## About this exercise
Extract every entry word for word.

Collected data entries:
----
(** The precondition of each operation: an entry is edited at an index of
    the section and at a key of its schema, and the entry added has the
    shape of the section.  Removal has none. *)
Definition valid (resumeData : ResumeData) (e : event) : Prop :=
  match e with
  | Change _ _ => True
  | SectionChange section index name _ =>
      index < length (get_section resumeData section) ∧ name ∈ schema section
  | AddItem section item => wf_entry section item
  | RemoveItem _ _ => True
  end.

#[global] Instance valid_dec r e : Decision (valid r e).
Proof. destruct e; simpl; apply _. Defined.

(** The section an event writes, if any. *)
Definition event_section (e : event) : option section_name :=
  match e with
  | Change _ _ => None
  | SectionChange s _ _ _ | AddItem s _ | RemoveItem s _ => Some s
  end.

(** [ResumeEditor] as a component over the cell of [App]. *)
#[global] Instance editor : Component ResumeData event := {|
  initial := initialResumeData;
  handler := handle;
  enabled := valid;
|}.

(** ** The section a handler writes *)

Section written.
Implicit Types (r p : ResumeData) (s t : section_name) (i j : nat) (k : Key.t)
  (v : string) (o item : obj) (a : array obj).

Lemma get_section_handleChange n v p s :
  get_section (handleChange n v p) s = get_section p s.
Proof. apply get_section_set_scalar. Qed.

Lemma get_section_handleSectionChange r p s i k v :
  get_section (handleSectionChange r s i k v p) s =
  assign i (obj_set (obj_spread (read (get_section r s) i)) k v)
    (spread (get_section r s)).
Proof. unfold handleSectionChange. by rewrite get_section_set_section_eq, read_spread. Qed.

Lemma get_section_handleAddItem p s item :
  get_section (handleAddItem s item p) s = spread (get_section p s) ++ [Item item].
Proof. apply get_section_set_section_eq. Qed.

Lemma get_section_handleRemoveItem r p s i :
  get_section (handleRemoveItem r s i p) s =
  filter_index (λ j, bool_decide (j ≠ i)) (get_section r s).
Proof. apply get_section_set_section_eq. Qed.

(** On a section without holes, an edit in range replaces one slot. *)
Lemma handleSectionChange_dense r p s i k v o :
  dense (get_section r s) → get_section r s !! i = Some (Item o) →
  get_section (handleSectionChange r s i k v p) s =
  <[i := Item (obj_set o k v)]> (get_section r s).
Proof.
  intros Hd Hi. rewrite get_section_handleSectionChange, spread_dense by done.
  rewrite (read_item _ _ _ Hi). apply assign_lt. by eapply lookup_lt_Some.
Qed.

Lemma handleRemoveItem_dense r p s i :
  dense (get_section r s) →
  get_section (handleRemoveItem r s i p) s = delete i (get_section r s).
Proof. intros Hd. rewrite get_section_handleRemoveItem. by apply filter_index_ne_delete. Qed.

Lemma handleAddItem_dense p s item :
  dense (get_section p s) →
  get_section (handleAddItem s item p) s = get_section p s ++ [Item item].
Proof. intros Hd. by rewrite get_section_handleAddItem, spread_dense. Qed.

(** A handler writes no section but the one of its event. *)
Lemma handle_other_section r e p t :
  event_section e ≠ Some t → get_section (handle r e p) t = get_section p t.
Proof.
  destruct e as [n v|s i k v|s item|s i]; simpl; intros Hne.
  - apply get_section_set_scalar.
  - apply get_section_set_section_ne. congruence.
  - apply get_section_set_section_ne. congruence.
  - apply get_section_set_section_ne. congruence.
Qed.

End written.

(** ** What each handler does *)

Section behaviour.
Implicit Types (r p : ResumeData) (s t : section_name) (i j : nat) (k : Key.t)
  (v : string) (o item : obj) (n m : scalar_name).

(** C1: removing the entry at a valid index [i] of a section without holes
    ([handleRemoveItem], lines 122-125) leaves the section with one slot
    less, the slots before [i] where they were and every later slot one
    position down: the section is [delete i] of the rendered one. *)
Theorem handleRemoveItem_spec r p s i :
  dense (get_section r s) → i < length (get_section r s) →
  let a := get_section r s in
  let a' := get_section (handleRemoveItem r s i p) s in
  a' = delete i a ∧ length a' = length a - 1 ∧
  (∀ j, j < i → a' !! j = a !! j) ∧ (∀ j, i ≤ j → a' !! j = a !! S j).
Proof.
  intros Hd Hi a a'. subst a a'. rewrite handleRemoveItem_dense by done.
  split_and!; [done| |intros j Hj|intros j Hj].
  - apply length_delete. by apply lookup_lt_is_Some.
  - by apply list_lookup_delete_lt.
  - by apply list_lookup_delete_ge.
Qed.

Lemma handleRemoveItem_spec_witness :
  let r := handleAddItem education (blank_item education) initialResumeData in
  get_section (handleRemoveItem r education 0 r) education =
    [Item (blank_item education)].
Proof.
  intros r.
  pose proof (handleRemoveItem_spec r r education 0) as H.
  destruct H as [-> _]; [by apply (bool_decide_unpack _)|simpl; lia|reflexivity].
Defined.

(** C3: editing field [k] of the entry at an index in range
    ([handleSectionChange], lines 108-113) keeps the length of the section,
    puts at that index the entry with [k] set to the new value and its
    other fields as they were, and leaves every other index as the spread
    of the rendered section has it. *)
Theorem handleSectionChange_in_range r p s i k v o :
  get_section r s !! i = Some (Item o) →
  let a := get_section r s in
  let a' := get_section (handleSectionChange r s i k v p) s in
  length a' = length a ∧ a' !! i = Some (Item (obj_set o k v)) ∧
  (∀ j, j ≠ i → a' !! j = spread a !! j).
Proof.
  intros Hi a a'. subst a a'. rewrite get_section_handleSectionChange.
  rewrite (read_item _ _ _ Hi). simpl.
  pose proof (lookup_lt_Some _ _ _ Hi) as Hlt.
  rewrite assign_lt by (by rewrite length_spread).
  split_and!.
  - by rewrite length_insert, length_spread.
  - apply list_lookup_insert_eq. by rewrite length_spread.
  - intros j Hj. by apply list_lookup_insert_ne.
Qed.

Lemma handleSectionChange_in_range_witness :
  get_section
    (handleSectionChange initialResumeData education 0 Key.degree "BSc"
       initialResumeData) education !! 0 =
  Some (Item [(Key.degree, "BSc"); (Key.institution, ""); (Key.date, "")]).
Proof.
  exact (proj1 (proj2 (handleSectionChange_in_range initialResumeData
    initialResumeData education 0 Key.degree "BSc" (blank_item education) eq_refl))).
Defined.

(** C2: [handleAddItem] (lines 115-120) makes the section one slot longer,
    the new last slot holds the item passed, and the earlier indices read as
    before. *)
Theorem handleAddItem_spec p s item :
  let a := get_section p s in
  let a' := get_section (handleAddItem s item p) s in
  length a' = S (length a) ∧ a' !! length a = Some (Item item) ∧
  (∀ j, j < length a → read a' j = read a j).
Proof.
  intros a a'. subst a a'. rewrite get_section_handleAddItem. split_and!.
  - rewrite length_app, length_spread. simpl. lia.
  - apply list_lookup_middle. by rewrite length_spread.
  - intros j Hj. unfold read at 1.
    rewrite lookup_app_l by (by rewrite length_spread).
    apply read_spread.
Qed.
----
## Exercise output
(** The precondition of each operation: an entry is edited at an index of
    the section and at a key of its schema, and the entry added has the
    shape of the section.  Removal has none. *)
Definition valid (resumeData : ResumeData) (e : event) : Prop :=
  match e with
  | Change _ _ => True
  | SectionChange section index name _ =>
      index < length (get_section resumeData section) ∧ name ∈ schema section
  | AddItem section item => wf_entry section item
  | RemoveItem _ _ => True
  end.

#[global] Instance valid_dec r e : Decision (valid r e).
Proof. destruct e; simpl; apply _. Defined.

(** The section an event writes, if any. *)
Definition event_section (e : event) : option section_name :=
  match e with
  | Change _ _ => None
  | SectionChange s _ _ _ | AddItem s _ | RemoveItem s _ => Some s
  end.

(** [ResumeEditor] as a component over the cell of [App]. *)
#[global] Instance editor : Component ResumeData event := {|
  initial := initialResumeData;
  handler := handle;
  enabled := valid;
|}.

(** ** The section a handler writes *)

Section written.
Implicit Types (r p : ResumeData) (s t : section_name) (i j : nat) (k : Key.t)
  (v : string) (o item : obj) (a : array obj).

Lemma get_section_handleChange n v p s :
  get_section (handleChange n v p) s = get_section p s.
Proof. apply get_section_set_scalar. Qed.

Lemma get_section_handleSectionChange r p s i k v :
  get_section (handleSectionChange r s i k v p) s =
  assign i (obj_set (obj_spread (read (get_section r s) i)) k v)
    (spread (get_section r s)).
Proof. unfold handleSectionChange. by rewrite get_section_set_section_eq, read_spread. Qed.

Lemma get_section_handleAddItem p s item :
  get_section (handleAddItem s item p) s = spread (get_section p s) ++ [Item item].
Proof. apply get_section_set_section_eq. Qed.

Lemma get_section_handleRemoveItem r p s i :
  get_section (handleRemoveItem r s i p) s =
  filter_index (λ j, bool_decide (j ≠ i)) (get_section r s).
Proof. apply get_section_set_section_eq. Qed.

(** On a section without holes, an edit in range replaces one slot. *)
Lemma handleSectionChange_dense r p s i k v o :
  dense (get_section r s) → get_section r s !! i = Some (Item o) →
  get_section (handleSectionChange r s i k v p) s =
  <[i := Item (obj_set o k v)]> (get_section r s).
Proof.
  intros Hd Hi. rewrite get_section_handleSectionChange, spread_dense by done.
  rewrite (read_item _ _ _ Hi). apply assign_lt. by eapply lookup_lt_Some.
Qed.

Lemma handleRemoveItem_dense r p s i :
  dense (get_section r s) →
  get_section (handleRemoveItem r s i p) s = delete i (get_section r s).
Proof. intros Hd. rewrite get_section_handleRemoveItem. by apply filter_index_ne_delete. Qed.

Lemma handleAddItem_dense p s item :
  dense (get_section p s) →
  get_section (handleAddItem s item p) s = get_section p s ++ [Item item].
Proof. intros Hd. by rewrite get_section_handleAddItem, spread_dense. Qed.

(** A handler writes no section but the one of its event. *)
Lemma handle_other_section r e p t :
  event_section e ≠ Some t → get_section (handle r e p) t = get_section p t.
Proof.
  destruct e as [n v|s i k v|s item|s i]; simpl; intros Hne.
  - apply get_section_set_scalar.
  - apply get_section_set_section_ne. congruence.
  - apply get_section_set_section_ne. congruence.
  - apply get_section_set_section_ne. congruence.
Qed.

End written.

(** ** What each handler does *)

Section behaviour.
Implicit Types (r p : ResumeData) (s t : section_name) (i j : nat) (k : Key.t)
  (v : string) (o item : obj) (n m : scalar_name).

(** C1: removing the entry at a valid index [i] of a section without holes
    ([handleRemoveItem], lines 122-125) leaves the section with one slot
    less, the slots before [i] where they were and every later slot one
    position down: the section is [delete i] of the rendered one. *)
Theorem handleRemoveItem_spec r p s i :
  dense (get_section r s) → i < length (get_section r s) →
  let a := get_section r s in
  let a' := get_section (handleRemoveItem r s i p) s in
  a' = delete i a ∧ length a' = length a - 1 ∧
  (∀ j, j < i → a' !! j = a !! j) ∧ (∀ j, i ≤ j → a' !! j = a !! S j).
Proof.
  intros Hd Hi a a'. subst a a'. rewrite handleRemoveItem_dense by done.
  split_and!; [done| |intros j Hj|intros j Hj].
  - apply length_delete. by apply lookup_lt_is_Some.
  - by apply list_lookup_delete_lt.
  - by apply list_lookup_delete_ge.
Qed.

Lemma handleRemoveItem_spec_witness :
  let r := handleAddItem education (blank_item education) initialResumeData in
  get_section (handleRemoveItem r education 0 r) education =
    [Item (blank_item education)].
Proof.
  intros r.
  pose proof (handleRemoveItem_spec r r education 0) as H.
  destruct H as [-> _]; [by apply (bool_decide_unpack _)|simpl; lia|reflexivity].
Defined.

(** C3: editing field [k] of the entry at an index in range
    ([handleSectionChange], lines 108-113) keeps the length of the section,
    puts at that index the entry with [k] set to the new value and its
    other fields as they were, and leaves every other index as the spread
    of the rendered section has it. *)
Theorem handleSectionChange_in_range r p s i k v o :
  get_section r s !! i = Some (Item o) →
  let a := get_section r s in
  let a' := get_section (handleSectionChange r s i k v p) s in
  length a' = length a ∧ a' !! i = Some (Item (obj_set o k v)) ∧
  (∀ j, j ≠ i → a' !! j = spread a !! j).
Proof.
  intros Hi a a'. subst a a'. rewrite get_section_handleSectionChange.
  rewrite (read_item _ _ _ Hi). simpl.
  pose proof (lookup_lt_Some _ _ _ Hi) as Hlt.
  rewrite assign_lt by (by rewrite length_spread).
  split_and!.
  - by rewrite length_insert, length_spread.
  - apply list_lookup_insert_eq. by rewrite length_spread.
  - intros j Hj. by apply list_lookup_insert_ne.
Qed.

Lemma handleSectionChange_in_range_witness :
  get_section
    (handleSectionChange initialResumeData education 0 Key.degree "BSc"
       initialResumeData) education !! 0 =
  Some (Item [(Key.degree, "BSc"); (Key.institution, ""); (Key.date, "")]).
Proof.
  exact (proj1 (proj2 (handleSectionChange_in_range initialResumeData
    initialResumeData education 0 Key.degree "BSc" (blank_item education) eq_refl))).
Defined.

(** C2: [handleAddItem] (lines 115-120) makes the section one slot longer,
    the new last slot holds the item passed, and the earlier indices read as
    before. *)
Theorem handleAddItem_spec p s item :
  let a := get_section p s in
  let a' := get_section (handleAddItem s item p) s in
  length a' = S (length a) ∧ a' !! length a = Some (Item item) ∧
  (∀ j, j < length a → read a' j = read a j).
Proof.
  intros a a'. subst a a'. rewrite get_section_handleAddItem. split_and!.
  - rewrite length_app, length_spread. simpl. lia.
  - apply list_lookup_middle. by rewrite length_spread.
  - intros j Hj. unfold read at 1.
    rewrite lookup_app_l by (by rewrite length_spread).
    apply read_spread.
Qed.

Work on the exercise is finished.